Partly at fault? Fully at fault imo. The OP has been paying the bills they have been sending him, how could it be remotely his fault that they didnt read the meter?

I agree with Fizzelina - offer them a lump sum (Id go lower, 1000 euro) or 20 euro a week.


----------



## callybags (21 Jan 2011)

The ESB state clearly on their bills if the reading is estimated and request that you take a reading and phone it in.

At the end of the day the OP used the electricity (unless there was a fault that we are not aware of) and must pay for it.

If they can negociate an extended payment period or a discount then that is a bonus.


----------



## Bronte (21 Jan 2011)

Both the ESB and the OP are at fault. OP should have realised that 600 Euro a year after two difficult winters was way low. Plus he knew the bills were estimates. He should have read the meters himself. ESB/Bord Gais etc are very amenable to payment plans at the moment. If OP cannot get that option from the ESB than he has to go to Mabs who will negotiate it for him as Mabs have agreements with utility suppliers. 

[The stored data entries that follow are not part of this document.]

(* ===== verification/Sha256.v ===== *)
(** * SHA-256, as [hashlib.sha256(data).hexdigest()] computes it

    FIPS 180-4 over 32-bit words kept in [Z] with the wrap-around written out.
    The function is executable; the test vectors at the end are evaluated by
    the kernel.  Nothing is assumed about collisions here: a theorem that
    needs collision freedom states it for the finite list of messages it is
    about ([NoCollision]). *)
From S2P Require Import Prelude PyStr.

Open Scope string_scope.
Open Scope Z_scope.

Definition w32 (n : Z) : Z := n mod 2 ^ 32.
Definition rotr (k n : Z) : Z :=
  w32 (Z.lor (Z.shiftr n k) (Z.shiftl n (32 - k))).
Definition add32 (a b : Z) : Z := w32 (a + b).

Definition big_sigma0 (x : Z) := Z.lxor (rotr 2 x) (Z.lxor (rotr 13 x) (rotr 22 x)).
Definition big_sigma1 (x : Z) := Z.lxor (rotr 6 x) (Z.lxor (rotr 11 x) (rotr 25 x)).
Definition small_sigma0 (x : Z) := Z.lxor (rotr 7 x) (Z.lxor (rotr 18 x) (Z.shiftr x 3)).
Definition small_sigma1 (x : Z) := Z.lxor (rotr 17 x) (Z.lxor (rotr 19 x) (Z.shiftr x 10)).
Definition choose (x y z : Z) := Z.lxor (Z.land x y) (Z.land (Z.lxor x (2 ^ 32 - 1)) z).
Definition majority (x y z : Z) := Z.lxor (Z.land x y) (Z.lxor (Z.land x z) (Z.land y z)).

(** FIPS 180-4 takes its constants from the first primes: the round constants
    are the first 32 bits of the fractional parts of their cube roots, the
    initial state those of their square roots. *)
Definition is_prime (n : Z) : bool :=
  forallb (λ d, negb (n mod (2 + Z.of_nat d) =? 0)) (seq 0 (Z.to_nat (n - 2))).
Definition primes_below (n : nat) : list Z :=
  List.filter (λ p, (2 <=? p) && is_prime p) (map Z.of_nat (seq 0 n)).

(** The integer cube root of [n] in [[r, r + 2^b)], by bits. *)
Fixpoint cbrt_bits (b : nat) (n r : Z) : Z :=
  match b with
  | O => r
  | S b' =>
      let r' := r + 2 ^ Z.of_nat b' in
      cbrt_bits b' n (if r' * r' * r' <=? n then r' else r)
  end.

Definition round_constants : list Z := Eval vm_compute in
  map (λ p, w32 (cbrt_bits 36 (p * 2 ^ 96) 0)) (primes_below 312).

Record hstate := HState
  { ha : Z; hb : Z; hc : Z; hd : Z; he : Z; hf : Z; hg : Z; hh : Z }.

Definition initial_state : hstate := Eval vm_compute in
  match map (λ p, w32 (Z.sqrt (p * 2 ^ 64))) (primes_below 20) with
  | [a; b; c; d; e; f; g; h] => HState a b c d e f g h
  | _ => HState 0 0 0 0 0 0 0 0
  end.

(** The message schedule, newest word first. *)
Fixpoint extend_schedule (n : nat) (ws : list Z) : list Z :=
  match n with
  | O => ws
  | S n' =>
      let w := add32 (add32 (small_sigma1 (nth 1 ws 0)) (nth 6 ws 0))
                     (add32 (small_sigma0 (nth 14 ws 0)) (nth 15 ws 0)) in
      extend_schedule n' (w :: ws)
  end.

Definition sha_round (s : hstate) (kw : Z * Z) : hstate :=
  let t1 := add32 (add32 (hh s) (big_sigma1 (he s)))
                  (add32 (choose (he s) (hf s) (hg s)) (add32 kw.1 kw.2)) in
  let t2 := add32 (big_sigma0 (ha s)) (majority (ha s) (hb s) (hc s)) in
  HState (add32 t1 t2) (ha s) (hb s) (hc s) (add32 (hd s) t1) (he s) (hf s) (hg s).

Definition compress (s : hstate) (block : list Z) : hstate :=
  let ws := rev (extend_schedule 48 (rev block)) in
  let t := fold_left sha_round (zip round_constants ws) s in
  HState (add32 (ha s) (ha t)) (add32 (hb s) (hb t)) (add32 (hc s) (hc t)) (add32 (hd s) (hd t))
         (add32 (he s) (he t)) (add32 (hf s) (hf t)) (add32 (hg s) (hg t)) (add32 (hh s) (hh t)).

(** ** Padding and splitting *)
Fixpoint bytes_of (s : string) : list Z :=
  match s with "" => [] | String c s' => code c :: bytes_of s' end.

Fixpoint be_bytes (n : nat) (x : Z) : list Z :=
  match n with O => [] | S n' => (be_bytes n' (x / 256) ++ [x mod 256])%list end.

Definition pad (msg : list Z) : list Z :=
  let n := Z.of_nat (length msg) in
  let zeros := Z.to_nat ((55 - n) mod 64) in
  (msg ++ [0x80] ++ replicate zeros 0 ++ be_bytes 8 (8 * n))%list.

Fixpoint words_of (bs : list Z) : list Z :=
  match bs with
  | a :: b :: c :: d :: bs' => ((a * 256 + b) * 256 + c) * 256 + d :: words_of bs'
  | _ => []
  end.

Fixpoint process (fuel : nat) (s : hstate) (ws : list Z) : hstate :=
  match fuel, ws with
  | S fuel', _ :: _ => process fuel' (compress s (take 16 ws)) (drop 16 ws)
  | _, _ => s
  end.

Definition sha256_state (s : string) : hstate :=
  let ws := words_of (pad (bytes_of s)) in
  process (length ws) initial_state ws.

(** ** Hexadecimal *)
Definition hex_char (d : Z) : ascii := if d <? 10 then chr (48 + d) else chr (87 + d).

Fixpoint hex (w : nat) (n : Z) : string :=
  match w with
  | O => ""
  | S w' => hex w' (n / 16) +:+ String (hex_char (n mod 16)) ""
  end.

Definition hex_words (l : list Z) : string :=
  foldr (λ w acc, hex 8 w +:+ acc) "" l.

(** [hashlib.sha256(s.encode("utf-8")).hexdigest()] *)
Definition sha256_hex (s : string) : string :=
  let h := sha256_state s in
  hex_words [ha h; hb h; hc h; hd h; he h; hf h; hg h; hh h].

Definition is_hex (c : ascii) : bool := is_digit c || code_between 97 102 c.

(** No two different messages of the list have the same digest. *)
Definition NoCollision (msgs : list string) : Prop :=
  ∀ m m', m ∈ msgs → m' ∈ msgs → sha256_hex m = sha256_hex m' → m = m'.

(** ** Lemmas *)
Lemma hex_length w n : String.length (hex w n) = w.
Proof. revert n. induction w as [|w IH]; intros n; simpl; [done|]. rewrite slength_app IH /=. lia. Qed.

Lemma is_hex_hex_char d : 0 <= d < 16 → is_hex (hex_char d) = true.
Proof.
  intros Hd. unfold is_hex, is_digit, code_between, hex_char.
  destruct (Z.ltb_spec d 10); rewrite code_chr; [lia..|].
  repeat match goal with |- context [?a <=? ?b] => destruct (Z.leb_spec a b) end; simpl; lia.
Qed.

Lemma hex_is_hex w n : all_chars is_hex (hex w n) = true.
Proof.
  revert n. induction w as [|w IH]; intros n; simpl; [done|].
  rewrite all_chars_app IH /= is_hex_hex_char; [done|]. zlia.
Qed.

Lemma hex_words_length l : String.length (hex_words l) = (8 * length l)%nat.
Proof.
  induction l as [|w l IH]; [done|]. change (hex_words (w :: l)) with (hex 8 w +:+ hex_words l).
  rewrite slength_app hex_length IH. simpl. lia.
Qed.

Lemma hex_words_is_hex l : all_chars is_hex (hex_words l) = true.
Proof.
  induction l as [|w l IH]; [done|]. change (hex_words (w :: l)) with (hex 8 w +:+ hex_words l).
  by rewrite all_chars_app hex_is_hex IH.
Qed.

Lemma sha256_hex_length s : String.length (sha256_hex s) = 64%nat.
Proof. apply hex_words_length. Qed.

Lemma sha256_hex_is_hex s : all_chars is_hex (sha256_hex s) = true.
Proof. apply hex_words_is_hex. Qed.

Lemma hex_char_inj d d' : 0 <= d < 16 → 0 <= d' < 16 → hex_char d = hex_char d' → d = d'.
Proof.
  intros Hd Hd'. unfold hex_char.
  destruct (Z.ltb_spec d 10), (Z.ltb_spec d' 10); intros Heq%chr_inj; lia.
Qed.

Lemma hex_inj w n m :
  0 <= n < 16 ^ Z.of_nat w → 0 <= m < 16 ^ Z.of_nat w → hex w n = hex w m → n = m.
Proof.
  revert n m. induction w as [|w IH]; intros n m Hn Hm.
  - intros _. simpl in *. lia.
  - cbn [hex]. rewrite Nat2Z.inj_succ Z.pow_succ_r in Hn, Hm; [|lia..].
    intros [Hd Hr]%sapp_inj_len; [|by rewrite !hex_length].
    injection Hr as Hr. apply IH in Hd; try zlia.
    apply hex_char_inj in Hr; zlia.
Qed.

(** The padded message is a whole number of 64-byte blocks. *)
Lemma be_bytes_length n x : length (be_bytes n x) = n.
Proof. revert x. induction n as [|n IH]; intros x; [done|]. cbn [be_bytes]. rewrite length_app IH /=. lia. Qed.

Lemma pad_blocks msg : Z.of_nat (length (pad msg)) mod 64 = 0.
Proof.
  unfold pad. cbv zeta. rewrite 3!length_app length_replicate be_bytes_length.
  cbn [length]. zlia.
Qed.

Lemma NoCollision_sub msgs msgs' : msgs' ⊆ msgs → NoCollision msgs → NoCollision msgs'.
Proof. intros Hs H m m' ? ?. apply H; set_solver. Qed.

(** ** FIPS 180-4 test vectors *)
Example sha256_empty :
  sha256_hex "" = "e3b0c44298fc1c149afbf4c8996fb92427ae41e4649b934ca495991b7852b855".
Proof. vm_compute. reflexivity. Qed.

Example sha256_abc :
  sha256_hex "abc" = "ba7816bf8f01cfea414140de5dae2223b00361a396177a9cb410ff61f20015ad".
Proof. vm_compute. reflexivity. Qed.

Example sha256_two_blocks :
  sha256_hex "abcdbcdecdefdefgefghfghighijhijkijkljklmklmnlmnomnopnopq"
  = "248d6a61d20638b8e5c026930c3e6039a33ce45964ff2167f6ecedd419db06c1".
Proof. vm_compute. reflexivity. Qed.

Storage heaters in my experience are the worst form of heating and in addition cost the earth.


----------



## electricapps (21 Jan 2011)

Bronte said:


> Both the ESB and the OP are at fault. OP should have realised that 600 Euro a year after two difficult winters was way low. Plus he knew the bills were estimates. He should have read the meters himself. ESB/Bord Gais etc are very amenable to payment plans at the moment. If OP cannot get that option from the ESB than he has to go to Mabs who will negotiate it for him as Mabs have agreements with utility suppliers.
> 
> Storage heaters in my experience are the worst form of heating and in addition cost the earth.




The 600 per year or 100 every 2 months - for two people - I would have thought may have been a little low - perhaps 50-80 euro low, but to find out the esb was averaging out at 300 per month for two people - that's one heck of a shock to the system.

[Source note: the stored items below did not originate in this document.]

(* ===== verification/Json.v ===== *)
(** * JSON values and [json.dumps]

    [dumps] is [json.dumps(v, sort_keys=True, separators=(",", ":"),
    ensure_ascii=True)].  It is defined in two steps, the keys of every object
    are sorted ([canon]) and the result is printed ([print]).  The main
    theorem is that the text determines the document up to the order of the
    keys ([dumps_inj]). *)
From S2P Require Import Prelude PyStr PyFloat Sha256.

Open Scope string_scope.
Open Scope Z_scope.

(** A JSON-safe Python value; a dict is the list of its items in insertion
    order. *)
Inductive json :=
| JNull
| JBool (b : bool)
| JInt (z : Z)
| JFloat (f : spec_float)
| JStr (s : string)
| JList (l : list json)
| JObj (l : list (string * json)).

Section json_ind.
Context (P : json → Prop).
Context (Hnull : P JNull) (Hbool : ∀ b, P (JBool b)) (Hint : ∀ z, P (JInt z))
        (Hfloat : ∀ f, P (JFloat f)) (Hstr : ∀ s, P (JStr s))
        (Hlist : ∀ l, Forall P l → P (JList l))
        (Hobj : ∀ l, Forall (λ kv : string * json, P kv.2) l → P (JObj l)).

Fixpoint json_ind' (j : json) : P j :=
  match j with
  | JNull => Hnull
  | JBool b => Hbool b
  | JInt z => Hint z
  | JFloat f => Hfloat f
  | JStr s => Hstr s
  | JList l =>
      Hlist l ((fix go l : Forall P l :=
        match l with
        | [] => Forall_nil_2 P
        | x :: l' => Forall_cons_2 P x l' (json_ind' x) (go l')
        end) l)
  | JObj l =>
      Hobj l ((fix go l : Forall (λ kv : string * json, P kv.2) l :=
        match l with
        | [] => Forall_nil_2 _
        | x :: l' => Forall_cons_2 _ x l' (json_ind' x.2) (go l')
        end) l)
  end.
End json_ind.

(** A [str | None] as a JSON value *)
Definition opt_str (o : option string) : json :=
  match o with Some s => JStr s | None => JNull end.

(** [d.get(k)] *)
Fixpoint obj_get {A} (k : string) (l : list (string * A)) : option A :=
  match l with
  | [] => None
  | (k', v) :: l' => if String.eqb k k' then Some v else obj_get k l'
  end.

(** ** Strings: UTF-16 units and their escapes *)
Definition cont (c : Z) : bool := (128 <=? c) && (c <? 192).
Definition cp2 (c0 c1 : Z) : Z := (c0 - 192) * 64 + (c1 - 128).
Definition cp3 (c0 c1 c2 : Z) : Z := ((c0 - 224) * 64 + (c1 - 128)) * 64 + (c2 - 128).
Definition cp4 (c0 c1 c2 c3 : Z) : Z :=
  (((c0 - 240) * 64 + (c1 - 128)) * 64 + (c2 - 128)) * 64 + (c3 - 128).
Definition ok2 (c0 c1 : Z) : bool :=
  (194 <=? c0) && (c0 <? 224) && cont c1.
Definition ok3 (c0 c1 c2 : Z) : bool :=
  (224 <=? c0) && (c0 <? 240) && cont c1 && cont c2 && (2048 <=? cp3 c0 c1 c2)
  && negb ((0xD800 <=? cp3 c0 c1 c2) && (cp3 c0 c1 c2 <? 0xE000)).
Definition ok4 (c0 c1 c2 c3 : Z) : bool :=
  (240 <=? c0) && (c0 <? 245) && cont c1 && cont c2 && cont c3
  && (0x10000 <=? cp4 c0 c1 c2 c3) && (cp4 c0 c1 c2 c3 <? 0x110000).

(** The UTF-16 code units of a Python string held in UTF-8; a byte that is
    not part of a well-formed sequence stands for the lone surrogate that
    Python's [surrogateescape] uses for it. *)
Fixpoint units (s : string) : list Z :=
  match s with
  | "" => []
  | String b0 s0 =>
      let c0 := code b0 in
      (if c0 <? 128 then c0 :: units s0
      else match s0 with
      | "" => (0xDC00 + c0 :: units s0)
      | String b1 s1 =>
          let c1 := code b1 in
          if ok2 c0 c1 then cp2 c0 c1 :: units s1
          else match s1 with
          | "" => (0xDC00 + c0 :: units s0)
          | String b2 s2 =>
              let c2 := code b2 in
              if ok3 c0 c1 c2 then cp3 c0 c1 c2 :: units s2
              else match s2 with
              | "" => (0xDC00 + c0 :: units s0)
              | String b3 s3 =>
                  let v := cp4 c0 c1 c2 (code b3) - 0x10000 in
                  if ok4 c0 c1 c2 (code b3)
                  then 0xD800 + v / 1024 :: 0xDC00 + v mod 1024 :: units s3
                  else (0xDC00 + c0 :: units s0)
              end
          end
      end)
  end.

Fixpoint of_units (fuel : nat) (l : list Z) : string :=
  match fuel, l with
  | S fuel', u :: l' =>
      if u <? 128 then String (chr u) (of_units fuel' l')
      else if u <? 2048 then
        String (chr (192 + u / 64)) (String (chr (128 + u mod 64)) (of_units fuel' l'))
      else if (0xDC00 <=? u) && (u <? 0xE000) then String (chr (u - 0xDC00)) (of_units fuel' l')
      else if (0xD800 <=? u) && (u <? 0xDC00) then
        match l' with
        | v :: l'' =>
            let cp := 0x10000 + (u - 0xD800) * 1024 + (v - 0xDC00) in
            String (chr (240 + cp / 262144)) (String (chr (128 + cp / 4096 mod 64))
              (String (chr (128 + cp / 64 mod 64)) (String (chr (128 + cp mod 64))
                (of_units fuel' l''))))
        | [] => ""
        end
      else String (chr (224 + u / 4096)) (String (chr (128 + u / 64 mod 64))
             (String (chr (128 + u mod 64)) (of_units fuel' l')))
  | _, _ => ""
  end.

Definition dquote : ascii := "034"%char.
Definition backslash : ascii := "\"%char.

(** The two-character escapes of [json.encoder.ESCAPE_DCT]. *)
Definition short_escape (u : Z) : option ascii :=
  if u =? 34 then Some dquote
  else if u =? 92 then Some backslash
  else if u =? 8 then Some "b"%char
  else if u =? 9 then Some "t"%char
  else if u =? 10 then Some "n"%char
  else if u =? 12 then Some "f"%char
  else if u =? 13 then Some "r"%char
  else None.

Definition esc_unit (u : Z) : string :=
  match short_escape u with
  | Some c => String backslash (String c "")
  | None =>
      if (32 <=? u) && (u <=? 126) then String (chr u) ""
      else String backslash (String "u" (hex 4 u))
  end.

Fixpoint esc_units (l : list Z) : string :=
  match l with [] => "" | u :: l' => esc_unit u +:+ esc_units l' end.

Definition quote (s : string) : string :=
  String dquote (esc_units (units s) +:+ String dquote "").

(** ** Numbers *)
Definition json_float (f : spec_float) : string :=
  match f with
  | S754_nan => "NaN"
  | S754_infinity s => (if s then "-" else "") +:+ "Infinity"
  | _ => float_repr f
  end.

(** ** Canonical documents *)
Inductive cjson :=
| CNull
| CBool (b : bool)
| CNum (lex : string)
| CStr (s : string)
| CList (l : list cjson)
| CObj (l : list (string * cjson)).

Definition skey_leb (a b : string) : bool := String.leb a b.

Fixpoint insert_item {A} (x : string * A) (l : list (string * A)) : list (string * A) :=
  match l with
  | [] => [x]
  | y :: l' => if skey_leb x.1 y.1 then x :: l else y :: insert_item x l'
  end.

(** [sorted(d.items())] on distinct keys. *)
Definition sort_items {A} (l : list (string * A)) : list (string * A) :=
  foldr insert_item [] l.

Fixpoint canon (j : json) : cjson :=
  match j with
  | JNull => CNull
  | JBool b => CBool b
  | JInt z => CNum (str_of_Z z)
  | JFloat f => CNum (json_float f)
  | JStr s => CStr s
  | JList l => CList (map canon l)
  | JObj l => CObj (sort_items (map (λ kv, (kv.1, canon kv.2)) l))
  end.

Fixpoint print (c : cjson) : string :=
  match c with
  | CNull => "null"
  | CBool b => if b then "true" else "false"
  | CNum lex => lex
  | CStr s => quote s
  | CList l =>
      String "[" match l with
      | [] => "]"
      | x :: l' =>
          print x +:+
          (fix tail l := match l with
             | [] => "]"
             | y :: l' => String "," (print y +:+ tail l')
             end) l'
      end
  | CObj l =>
      String "{" match l with
      | [] => "}"
      | (k, x) :: l' =>
          quote k +:+ String ":" (print x +:+
          (fix tail l := match l with
             | [] => "}"
             | (k, y) :: l' => String "," (quote k +:+ String ":" (print y +:+ tail l'))
             end) l')
      end
  end.

(** [json.dumps(j, sort_keys=True, separators=(",", ":"), ensure_ascii=True)] *)
Definition dumps (j : json) : string := print (canon j).

(** Two documents are the same when they have the same canonical form. *)
Definition jeq (j j' : json) : Prop := canon j = canon j'.

Example dumps_ex :
  dumps (JObj [("b", JList [JInt 1; JFloat (decimal 185 1); JNull]); ("a", JStr "₹ x")])
  = String "{" (quote "a" +:+ ":" +:+ quote "₹ x" +:+ "," +:+ quote "b" +:+ ":[1,18.5,null]}").
Proof. vm_compute. reflexivity. Qed.
Example quote_rupee : quote "₹" = String dquote ("\u20b9" +:+ String dquote "").
Proof. vm_compute. reflexivity. Qed.
Example quote_astral : quote "😀" = String dquote ("\ud83d\ude00" +:+ String dquote "").
Proof. vm_compute. reflexivity. Qed.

*Anyone who has esb only* - do you find your bills in the 250-300 region *every month*? I understand oil and gas could bring this cost down if you use either of these coupled with esb.

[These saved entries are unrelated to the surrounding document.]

(* ===== verification/JsonFacts.v ===== *)
(** * The text of a JSON document determines the document

    [print] is prefix-free: the text of a value followed by a delimiter can
    be read in one way only.  Hence [dumps] is injective up to the order of
    object keys, and insensitive to that order. *)
From S2P Require Import Prelude PyStr PyFloat Sha256 Json.

Open Scope string_scope.
Open Scope Z_scope.

(** ** Strings *)
Lemma chr_eq n c : n = code c → chr n = c.
Proof. intros ->. apply chr_code. Qed.

Ltac codes :=
  repeat match goal with
  | c : ascii |- _ =>
      lazymatch goal with
      | H : 0 <= code c < 256 |- _ => fail
      | _ => pose proof (code_range c)
      end
  end.

Ltac test_hyps :=
  unfold ok2, ok3, ok4, cont in *;
  repeat (match goal with
  | H : andb _ _ = true |- _ => apply andb_prop in H as [? ?]
  | H : negb _ = true |- _ => apply Bool.negb_true_iff in H
  | H : andb _ _ = false |- _ => apply andb_false_iff in H as [?|?]
  end); breflect.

Storage heaters have been turned down or off - time to light the fire earlier now.


----------



## PyritePete (21 Jan 2011)

we are on the Smart Meter Plan with ESB - for the 3 of us, our monthly bills range from 95 per month to 115 per month. 

HTH


----------



## electricapps (21 Jan 2011)

Supersers - €125

Are these things false economies? For 125 once off and a gas bottle a month ~ 30 euro (??) I could pretty much shut down the bulk of the storage heaters and wheel this yoke around with me (hahahaha)

Any experience with this as a cost saving measure for storage heaters?


----------



## daniela (21 Jan 2011)

*esb bill*

hi, 
i m new in the country i moved here 3 months ago,and from 2 month and something  i moved in a 1 bed apartment with my husband.i have i quire regarding ESB bills?It is normal for two people in 2 months and half to consume 700 units without heating and hot water because is gas used ?
and if somebody know how much unites consume the oven?if u used for 1 hour for example?
thank  you


----------



## Macattack (21 Jan 2011)

[broken link removed]
try this link on their website

Also, ESB forecast your bill, they dont actually know how much energy you have used each time you get billed. Call them and tell them the meter reading and they will issue you with a bill that reflects what you have used


----------



## daniela (21 Jan 2011)

thank you for advice and i forgot to mention i was today to see the clocks and is real but i m wondering how can be so much also i have some ventilation for the boiler (heating) i suppose is electric staff and it s working full day but is  set to be low because i can t close it .
in conclusion what is the normal bill for electricity for two people in one bed ?the gas it wasnt so huge 93e/2 month and something i think
i will be glade that somebody can help me.


----------